Problem to work on
Go through the entries below and print, exactly, the lines starting at the one with "(1 <= a_games a <= 50 -> n = a_games a) /\" and ending at the one with "Lemma geb_false (x", keeping both ends and no others.

Stored data entries
****

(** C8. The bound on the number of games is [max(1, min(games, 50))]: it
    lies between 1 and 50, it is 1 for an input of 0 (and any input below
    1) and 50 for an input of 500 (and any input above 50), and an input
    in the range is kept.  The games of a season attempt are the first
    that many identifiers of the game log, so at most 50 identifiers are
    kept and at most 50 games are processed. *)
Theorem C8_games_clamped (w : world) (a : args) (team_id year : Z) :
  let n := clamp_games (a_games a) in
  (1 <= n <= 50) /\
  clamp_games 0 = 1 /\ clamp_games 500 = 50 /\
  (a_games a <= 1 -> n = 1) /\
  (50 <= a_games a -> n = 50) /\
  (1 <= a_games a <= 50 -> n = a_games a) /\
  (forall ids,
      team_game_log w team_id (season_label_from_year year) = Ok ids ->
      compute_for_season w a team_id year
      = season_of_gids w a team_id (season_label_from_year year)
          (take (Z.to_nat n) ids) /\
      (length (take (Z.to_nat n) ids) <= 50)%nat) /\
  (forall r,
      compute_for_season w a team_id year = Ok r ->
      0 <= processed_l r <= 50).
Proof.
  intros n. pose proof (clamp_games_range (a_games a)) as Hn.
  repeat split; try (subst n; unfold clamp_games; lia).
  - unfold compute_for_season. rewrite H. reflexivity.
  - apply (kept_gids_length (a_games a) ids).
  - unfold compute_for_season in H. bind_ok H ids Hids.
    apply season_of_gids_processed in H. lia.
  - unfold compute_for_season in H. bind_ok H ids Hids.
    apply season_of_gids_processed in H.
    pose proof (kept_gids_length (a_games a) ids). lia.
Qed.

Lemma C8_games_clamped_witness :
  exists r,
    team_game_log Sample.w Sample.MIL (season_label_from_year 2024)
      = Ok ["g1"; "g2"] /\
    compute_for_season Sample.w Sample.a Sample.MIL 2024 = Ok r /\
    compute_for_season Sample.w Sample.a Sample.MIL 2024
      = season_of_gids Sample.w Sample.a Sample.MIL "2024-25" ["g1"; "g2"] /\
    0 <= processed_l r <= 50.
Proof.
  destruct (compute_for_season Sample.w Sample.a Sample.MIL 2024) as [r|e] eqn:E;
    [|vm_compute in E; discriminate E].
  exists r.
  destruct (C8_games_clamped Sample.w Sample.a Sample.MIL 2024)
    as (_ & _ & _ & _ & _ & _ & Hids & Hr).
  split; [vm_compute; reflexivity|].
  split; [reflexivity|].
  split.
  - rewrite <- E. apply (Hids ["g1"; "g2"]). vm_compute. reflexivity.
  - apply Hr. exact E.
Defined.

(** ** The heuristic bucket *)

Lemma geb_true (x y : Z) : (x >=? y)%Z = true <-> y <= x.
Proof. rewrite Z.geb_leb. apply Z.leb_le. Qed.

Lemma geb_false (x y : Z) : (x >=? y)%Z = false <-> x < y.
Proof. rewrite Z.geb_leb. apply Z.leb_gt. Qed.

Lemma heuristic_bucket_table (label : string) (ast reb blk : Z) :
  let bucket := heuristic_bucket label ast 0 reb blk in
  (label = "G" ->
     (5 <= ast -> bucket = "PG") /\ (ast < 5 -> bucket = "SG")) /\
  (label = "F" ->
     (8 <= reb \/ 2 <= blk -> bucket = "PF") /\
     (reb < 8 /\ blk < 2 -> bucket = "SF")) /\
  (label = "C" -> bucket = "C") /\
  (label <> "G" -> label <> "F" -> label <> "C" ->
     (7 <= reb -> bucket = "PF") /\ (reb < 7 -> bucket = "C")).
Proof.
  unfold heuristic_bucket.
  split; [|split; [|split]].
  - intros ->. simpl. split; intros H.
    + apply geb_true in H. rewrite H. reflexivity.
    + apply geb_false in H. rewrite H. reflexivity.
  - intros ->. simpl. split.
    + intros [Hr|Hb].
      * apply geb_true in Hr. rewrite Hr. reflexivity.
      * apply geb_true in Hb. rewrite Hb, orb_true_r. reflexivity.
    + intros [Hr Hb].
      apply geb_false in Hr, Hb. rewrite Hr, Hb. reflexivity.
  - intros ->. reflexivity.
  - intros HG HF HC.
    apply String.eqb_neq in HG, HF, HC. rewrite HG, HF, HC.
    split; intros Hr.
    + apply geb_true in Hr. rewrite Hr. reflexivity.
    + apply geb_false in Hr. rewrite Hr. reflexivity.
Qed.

****

Worked solution
  (1 <= a_games a <= 50 -> n = a_games a) /\
  (forall ids,
      team_game_log w team_id (season_label_from_year year) = Ok ids ->
      compute_for_season w a team_id year
      = season_of_gids w a team_id (season_label_from_year year)
          (take (Z.to_nat n) ids) /\
      (length (take (Z.to_nat n) ids) <= 50)%nat) /\
  (forall r,
      compute_for_season w a team_id year = Ok r ->
      0 <= processed_l r <= 50).
Proof.
  intros n. pose proof (clamp_games_range (a_games a)) as Hn.
  repeat split; try (subst n; unfold clamp_games; lia).
  - unfold compute_for_season. rewrite H. reflexivity.
  - apply (kept_gids_length (a_games a) ids).
  - unfold compute_for_season in H. bind_ok H ids Hids.
    apply season_of_gids_processed in H. lia.
  - unfold compute_for_season in H. bind_ok H ids Hids.
    apply season_of_gids_processed in H.
    pose proof (kept_gids_length (a_games a) ids). lia.
Qed.

Lemma C8_games_clamped_witness :
  exists r,
    team_game_log Sample.w Sample.MIL (season_label_from_year 2024)
      = Ok ["g1"; "g2"] /\
    compute_for_season Sample.w Sample.a Sample.MIL 2024 = Ok r /\
    compute_for_season Sample.w Sample.a Sample.MIL 2024
      = season_of_gids Sample.w Sample.a Sample.MIL "2024-25" ["g1"; "g2"] /\
    0 <= processed_l r <= 50.
Proof.
  destruct (compute_for_season Sample.w Sample.a Sample.MIL 2024) as [r|e] eqn:E;
    [|vm_compute in E; discriminate E].
  exists r.
  destruct (C8_games_clamped Sample.w Sample.a Sample.MIL 2024)
    as (_ & _ & _ & _ & _ & _ & Hids & Hr).
  split; [vm_compute; reflexivity|].
  split; [reflexivity|].
  split.
  - rewrite <- E. apply (Hids ["g1"; "g2"]). vm_compute. reflexivity.
  - apply Hr. exact E.
Defined.

(** ** The heuristic bucket *)

Lemma geb_true (x y : Z) : (x >=? y)%Z = true <-> y <= x.
Proof. rewrite Z.geb_leb. apply Z.leb_le. Qed.

Lemma geb_false (x y : Z) : (x >=? y)%Z = false <-> x < y.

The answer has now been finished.